When a musical artist first goes into the studio to record an album, there's a stringent set of rules to follow in order to get a polished final product. Different musicians record albums differently: Some work solo and record singular tracks that are later mixed in the post-production stage. Others, namely several live bands, work as a cohesive unit, with the mix being performed in one take. The end result produces master tapes that can be used at a later date to remix or remaster each song, proving to be an invaluable tool for any recording artist.

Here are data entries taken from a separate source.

(* ===== verification/SanPrintf.v ===== *)
(** * The runtime's own formatted output ([sanitizer_printf.cc])

    [VSNPrintf] and the functions it appends with, [internal_snprintf] and the
    two-buffer scheme of [Printf] and [Report]. The output buffer is application
    memory, written through the pointer [buff]; a [va_list] is the list of the
    remaining argument slots (64-bit words), of which [va_arg] of a narrower type
    takes the low bits. A format is a string literal. *)
From stdpp Require Import pretty.
From Stdlib Require Import Ascii.
From S2P Require Import Prelude Platform Labels UnionTable Union Z3 State Shadow Solver Init Libc.

(** ** State *)
Record pstate := Pstate {
  p_mem : gmap Z Z;
  p_buff : Z;                 (* [buff] *)
  p_args : list Z;            (* [args] *)
}.

(** [RAW_CHECK], [RAW_CHECK_MSG] and [CHECK] end the process with a message. *)
Definition raw_check {S} (msg : string) (b : bool) : M S () := if b then mret () else die msg.

(** [va_arg]: reading past the arguments is undefined. *)
Definition va_arg : M pstate Z :=
  s ← get;
  match p_args s with
  | [] => segv
  | x :: xs => put (Pstate (p_mem s) (p_buff s) xs) ;; mret x
  end.

(** ** Appending to the buffer *)
Definition AppendChar (buff_end c : Z) : M pstate Z :=
  s ← get;
  (if p_buff s <? buff_end
   then put (Pstate (poke (p_mem s) (p_buff s) (u8 c)) (p_buff s + 1) (p_args s))
   else mret ()) ;;
  mret 1.

Definition kMaxLen : nat := 30.
Definition c_zero : Z := 48.   (* '0' *)
Definition c_space : Z := 32.  (* ' ' *)
Definition c_minus : Z := 45.  (* '-' *)

(** The [do] loop: the digits in [num_buffer], least significant first, in the
    room that is left. *)
Fixpoint num_loop (room : nat) (absolute_value base : Z) : M pstate (list Z) :=
  match room with
  | O => die "AppendNumber buffer overflow"
  | S room =>
      if 0 <? absolute_value / base
      then ds ← num_loop room (absolute_value / base) base; mret (absolute_value mod base :: ds)
      else mret [absolute_value mod base]
  end.

(** The [for] loop over leading zeroes, from [num_buffer[pos]] down: how much it
    appends, and the digits that are left. *)
Fixpoint zeros_loop (buff_end : Z) (pad_with_zero : bool) (ds : list Z) : M pstate (Z * list Z) :=
  match ds with
  | [] => mret (0, [])
  | d :: rest =>
      if d =? 0 then
        let c := if pad_with_zero || bool_decide (rest = []) then c_zero else c_space in
        r ← AppendChar buff_end c;
        '(r', more) ← zeros_loop buff_end pad_with_zero rest;
        mret (r + r', more)
      else mret (0, ds)
  end.
Definition digit_char (uppercase : bool) (digit : Z) : Z :=
  if digit <? 10 then c_zero + digit else (if uppercase then 65 else 97) + digit - 10.
Fixpoint digits_loop (buff_end : Z) (uppercase : bool) (ds : list Z) : M pstate Z :=
  match ds with
  | [] => mret 0
  | d :: ds =>
      r ← AppendChar buff_end (digit_char uppercase d);
      r' ← digits_loop buff_end uppercase ds;
      mret (r + r')
  end.

Definition AppendNumber (buff_end absolute_value base minimal_num_length : Z)
    (pad_with_zero negative uppercase : bool) : M pstate Z :=
  raw_check "base == 10 || base == 16" ((base =? 10) || (base =? 16)) ;;
  raw_check "base == 10 || !negative" ((base =? 10) || negb negative) ;;
  raw_check "absolute_value || !negative" (negb (absolute_value =? 0) || negb negative) ;;
  raw_check "minimal_num_length < kMaxLen" (minimal_num_length <? Z.of_nat kMaxLen) ;;
  let minimal_num_length :=
    if negative && negb (minimal_num_length =? 0) then minimal_num_length - 1 else minimal_num_length in
  r0 ← (if negative && pad_with_zero then AppendChar buff_end c_minus else mret 0);
  ds ← num_loop kMaxLen absolute_value base;
  (* [pos] is the length of the digits, padded by [internal_memset] *)
  let num_buffer :=
    if Z.of_nat (length ds) <? minimal_num_length
    then ds ++ replicate (Z.to_nat (minimal_num_length - Z.of_nat (length ds))) 0
    else ds in
  raw_check "pos > 0" (0 <? Z.of_nat (length num_buffer)) ;;
  '(r1, more) ← zeros_loop buff_end pad_with_zero (reverse num_buffer);
  r2 ← (if negative && negb pad_with_zero then AppendChar buff_end c_minus else mret 0);
  r3 ← digits_loop buff_end uppercase more;
  mret (r0 + r1 + r2 + r3).

Definition AppendUnsigned (buff_end num base minimal_num_length : Z)
    (pad_with_zero uppercase : bool) : M pstate Z :=
  AppendNumber buff_end (u64 num) base minimal_num_length pad_with_zero false uppercase.
Definition AppendSignedDecimal (buff_end num minimal_num_length : Z)
    (pad_with_zero : bool) : M pstate Z :=
  let negative := num <? 0 in
  AppendNumber buff_end (u64 (if negative then - num else num)) 10 minimal_num_length
    pad_with_zero negative false.

(** A C string: in memory, or a literal of the runtime. *)
Inductive cptr := CPtr (a : Z) | CLit (bs : list Z).
Definition cread (m : gmap Z Z) (s : cptr) : Z :=
  match s with CPtr a => peek m a | CLit bs => default 0 (head bs) end.
Definition cnext (s : cptr) : cptr :=
  match s with CPtr a => CPtr (a + 1) | CLit bs => CLit (tail bs) end.

(** [for (; *s; s++)]; the bound is for a string that overlaps the buffer and
    so has no end. *)
Fixpoint string_loop (fuel : nat) (buff_end max_chars result : Z) (s : cptr) : M pstate Z :=
  match fuel with
  | O => out_of_fuel
  | S fuel =>
      m ← gets p_mem;
      if cread m s =? 0 then mret result else
      if (0 <=? max_chars) && (max_chars <=? result) then mret result else
      r ← AppendChar buff_end (cread m s);
      string_loop fuel buff_end max_chars (result + r) (cnext s)
  end.
(** [while (width < -result)] *)
Fixpoint pad_loop (fuel : nat) (buff_end width result : Z) : M pstate Z :=
  match fuel with
  | O => out_of_fuel
  | S fuel =>
      if width <? - result
      then r ← AppendChar buff_end c_space; pad_loop fuel buff_end width (result + r)
      else mret result
  end.
Definition cfuel (m : gmap Z Z) (s : cptr) : nat :=
  S (match s with CPtr _ => size m | CLit bs => length bs end).
Definition null_text : list Z := bytes_of_string "<null>".

Definition AppendString (buff_end width max_chars : Z) (s : cptr) : M pstate Z :=
  let s := match s with CPtr 0 => CLit null_text | _ => s end in
  m ← gets p_mem;
  result ← string_loop (cfuel m s) buff_end max_chars 0 s;
  pad_loop (S (Z.to_nat (- width - result))) buff_end width result.

(** [SANITIZER_POINTER_FORMAT_LENGTH] of a 64-bit platform other than MIPS *)
Definition SANITIZER_POINTER_FORMAT_LENGTH : Z := 12.
Definition AppendPointer (buff_end ptr_value : Z) : M pstate Z :=
  r ← AppendString buff_end 0 (-1) (CLit (bytes_of_string "0x"));
  r' ← AppendUnsigned buff_end ptr_value 16 SANITIZER_POINTER_FORMAT_LENGTH true false;
  mret (r + r').

(** ** The format *)
Definition char_at (s : string) : Z :=
  match s with EmptyString => 0 | String c _ => Z.of_nat (Ascii.nat_of_ascii c) end.
Definition rest_of (s : string) : string :=
  match s with EmptyString => EmptyString | String _ s => s end.
Definition is_char (s : string) (c : ascii) : bool :=
  match s with EmptyString => false | String d _ => Ascii.eqb d c end.
Definition is_digit (s : string) : bool := (48 <=? char_at s) && (char_at s <=? 57).

(** The [while] loop that reads a width. *)
Fixpoint width_loop (width : Z) (cur : string) : Z * string :=
  match cur with
  | EmptyString => (width, cur)
  | String _ rest =>
      if is_digit cur then width_loop (s32 (width * 10 + char_at cur - 48)) rest else (width, cur)
  end.

Definition kPrintfFormatsHelp : string := "Supported Printf formats".

(** The [switch] on the conversion character. *)
Definition conversion (buff_end : Z) (cur : string)
    (left_justified have_width pad_with_zero have_z have_ll : bool) (width precision : Z) : M pstate Z :=
  let have_length := have_z || have_ll in
  let have_flags := have_width || have_length in
  if is_char cur "d" then
    x ← va_arg;
    let dval := if have_ll then s64 x else if have_z then s64 x else s32 x in
    AppendSignedDecimal buff_end dval (u8 width) pad_with_zero
  else if is_char cur "u" || is_char cur "x" || is_char cur "X" then
    x ← va_arg;
    let uval := if have_ll then u64 x else if have_z then u64 x else u32 x in
    AppendUnsigned buff_end uval (if is_char cur "u" then 10 else 16) (u8 width) pad_with_zero
      (is_char cur "X")
  else if is_char cur "p" then
    raw_check kPrintfFormatsHelp (negb have_flags) ;;
    x ← va_arg;
    AppendPointer buff_end (u64 x)
  else if is_char cur "s" then
    raw_check kPrintfFormatsHelp (negb have_length) ;;
    raw_check "!have_width || left_justified" (negb have_width || left_justified) ;;
    x ← va_arg;
    AppendString buff_end (if left_justified then - width else width) precision (CPtr (u64 x))
  else if is_char cur "c" then
    raw_check kPrintfFormatsHelp (negb have_flags) ;;
    x ← va_arg;
    AppendChar buff_end x
  else if is_char cur "%" then
    raw_check kPrintfFormatsHelp (negb have_flags) ;;
    AppendChar buff_end 37
  else die kPrintfFormatsHelp.

(** Precision and length, up to the conversion character, which is the first one
    of the string returned. *)
Definition directive_rest (buff_end : Z) (left_justified have_width pad_with_zero : bool) (width : Z)
    (cur : string) : M pstate (Z * string) :=
  let have_precision := is_char cur "." && is_char (rest_of cur) "*" in
  let cur := if have_precision then rest_of (rest_of cur) else cur in
  precision ← (if have_precision then x ← va_arg; mret (s32 x) else mret (-1));
  let have_z := is_char cur "z" in
  let cur := if have_z then rest_of cur else cur in
  let have_ll := negb have_z && is_char cur "l" && is_char (rest_of cur) "l" in
  let cur := if have_ll then rest_of (rest_of cur) else cur in
  raw_check "!((precision >= 0 || left_justified) && *cur != 's')"
    (negb (((0 <=? precision) || left_justified) && negb (is_char cur "s"))) ;;
  r ← conversion buff_end cur left_justified have_width pad_with_zero have_z have_ll width precision;
  mret (r, cur).
(** From the character after a [%]. *)
Definition directive_from (buff_end : Z) (cur : string) : M pstate (Z * string) :=
  let left_justified := is_char cur "-" in
  let cur := if left_justified then rest_of cur else cur in
  let have_width := is_digit cur in
  let pad_with_zero := is_char cur "0" in
  let '(width, cur) := if have_width then width_loop 0 cur else (0, cur) in
  directive_rest buff_end left_justified have_width pad_with_zero width cur.

(** [for (; *cur; cur++)]; each round consumes a character. *)
Fixpoint format_chars (fuel : nat) (buff_end result : Z) (cur : string) : M pstate Z :=
  match fuel with
  | O => out_of_fuel
  | S fuel =>
      match cur with
      | EmptyString => mret result
      | String c rest =>
          if Ascii.eqb c "%" then
            '(r, cur) ← directive_from buff_end rest;
            format_chars fuel buff_end (result + r) (rest_of cur)
          else
            r ← AppendChar buff_end (char_at cur);
            format_chars fuel buff_end (result + r) rest
      end
  end.

Definition VSNPrintf (buff buff_length : Z) (format : string) : M pstate Z :=
  raw_check "buff_length > 0" (0 <? buff_length) ;;
  let buff_end := buff + (buff_length - 1) in
  modify (λ s, Pstate (p_mem s) buff (p_args s)) ;;
  result ← format_chars (S (String.length format)) buff_end 0 format;
  b ← gets p_buff;
  raw_check "buff <= buff_end" (b <=? buff_end) ;;
  AppendChar (buff_end + 1) 0 ;;
  mret result.

(** [va_start] on the variable arguments, and the memory afterwards. *)
Definition with_args {A} (args : list Z) (m : M pstate A) : M (gmap Z Z) A :=
  zoom (λ mem, Pstate mem 0 args) (λ s _, p_mem s) m.
Definition internal_snprintf (buffer length : Z) (format : string) (args : list Z) : M (gmap Z Z) Z :=
  with_args args (VSNPrintf buffer (s32 length) format).

(** ** [Printf] and [Report]

    The name and the number of the process, and the option that asks for the
    name. *)
Record process := Process { pr_pid : Z; pr_exe_name : Z; pr_log_exe_name : bool }.
Definition kLen : Z := 16 * 1024.

(** [CHECK_NEEDED_LENGTH]; [None] is its [continue]. *)
Definition check_needed_length (use_mmap : bool) (needed_length buffer_size : Z)
    (rest : M (gmap Z Z) (option ())) : M (gmap Z Z) (option ()) :=
  if buffer_size <=? needed_length then
    if negb use_mmap then mret None
    else raw_check "Buffer in Report is too short!" (needed_length <? kLen) ;; rest
  else rest.

(** A round of the loop of [SharedPrintfCodeNoBuffer]. *)
Definition print_round (p : process) (append_pid use_mmap : bool) (buffer buffer_size : Z)
    (format : string) (args : list Z) : M (gmap Z Z) (option ()) :=
  let message needed_length :=
    n ← with_args args (VSNPrintf (buffer + needed_length) (s32 (buffer_size - needed_length)) format);
    check_needed_length use_mmap (needed_length + n) buffer_size (mret (Some ())) in
  let pid needed_length :=
    n ← internal_snprintf (buffer + needed_length) (buffer_size - needed_length) "==%d==" [pr_pid p];
    check_needed_length use_mmap (needed_length + n) buffer_size (message (needed_length + n)) in
  if append_pid then
    if pr_log_exe_name p && negb (pr_exe_name p =? 0) then
      n ← internal_snprintf buffer buffer_size "==%s" [pr_exe_name p];
      check_needed_length use_mmap n buffer_size (pid n)
    else pid 0
  else message 0.

(** What [RawWrite] then prints, with a local buffer of [buffer_size] bytes;
    [mapped] is what [MmapOrDie] returns. *)
Definition SharedPrintfCodeNoBuffer (p : process) (mapped : Z) (append_pid : bool)
    (local_buffer buffer_size : Z) (format : string) (args : list Z) : M (gmap Z Z) (list Z) :=
  r ← print_round p append_pid false local_buffer buffer_size format args;
  match r with
  | Some _ => gets (λ m, cstr m local_buffer)
  | None =>
      r ← print_round p append_pid true mapped kLen format args;
      gets (λ m, cstr m mapped)
  end.
Definition SharedPrintfCode (p : process) (mapped local_buffer : Z) (append_pid : bool)
    (format : string) (args : list Z) : M (gmap Z Z) (list Z) :=
  SharedPrintfCodeNoBuffer p mapped append_pid local_buffer 400 format args.
Definition Printf (p : process) (mapped local_buffer : Z) (format : string) (args : list Z) :=
  SharedPrintfCode p mapped local_buffer false format args.
Definition Report (p : process) (mapped local_buffer : Z) (format : string) (args : list Z) :=
  SharedPrintfCode p mapped local_buffer true format args.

Per The New York Times, unfortunately, artists such as Whitesnake do not have the luxury of being able to access any of their original master tapes. Considering that Whitesnake has a lengthy history of remixing and revisiting their catalog, the loss of the tapes marked a tragedy for the band. Without the master tapes, it's impossible to remaster the songs or make any major tweaks to the tracks at large.

A tragic Hollywood fire

The key to understanding how British hard rock band Whitesnake lost all its original tapes lies in their storage location. As Billboard reports, on June 1, 2008, Universal Music Group (UMG), which had control over the band's recordings, suffered a fire at a warehouse location where a vault containing the master tapes for a plethora of A-list musicians and bands were stored. According to The New York Times report, the fire destroyed the master tapes for hundreds of artists such as Buddy Holly, Chuck Berry, Guns N' Roses, Nine Inch Nails, Nirvana, and you guessed it Whitesnake.

While the officially released versions of the songs can still be reproduced, the loss of over 100,000 assets was considered a disaster in the music world and prompted a class action lawsuit against NBCUniversal, the company leasing the space to UMG, according to NBC News (it was settled for an undisclosed amount in 2013).

"We've lost artists who in the measure of time will turn out to be far greater than we ever know," said Susan Rogers, who served as the sound engineer for Prince during much of the 1980s. "Emily "Dickinson, (Vincent) Van Gogh — they were not recognized as geniuses at the time. Just because it's a lesser artist doesn't mean that artist will always be a lesser artist."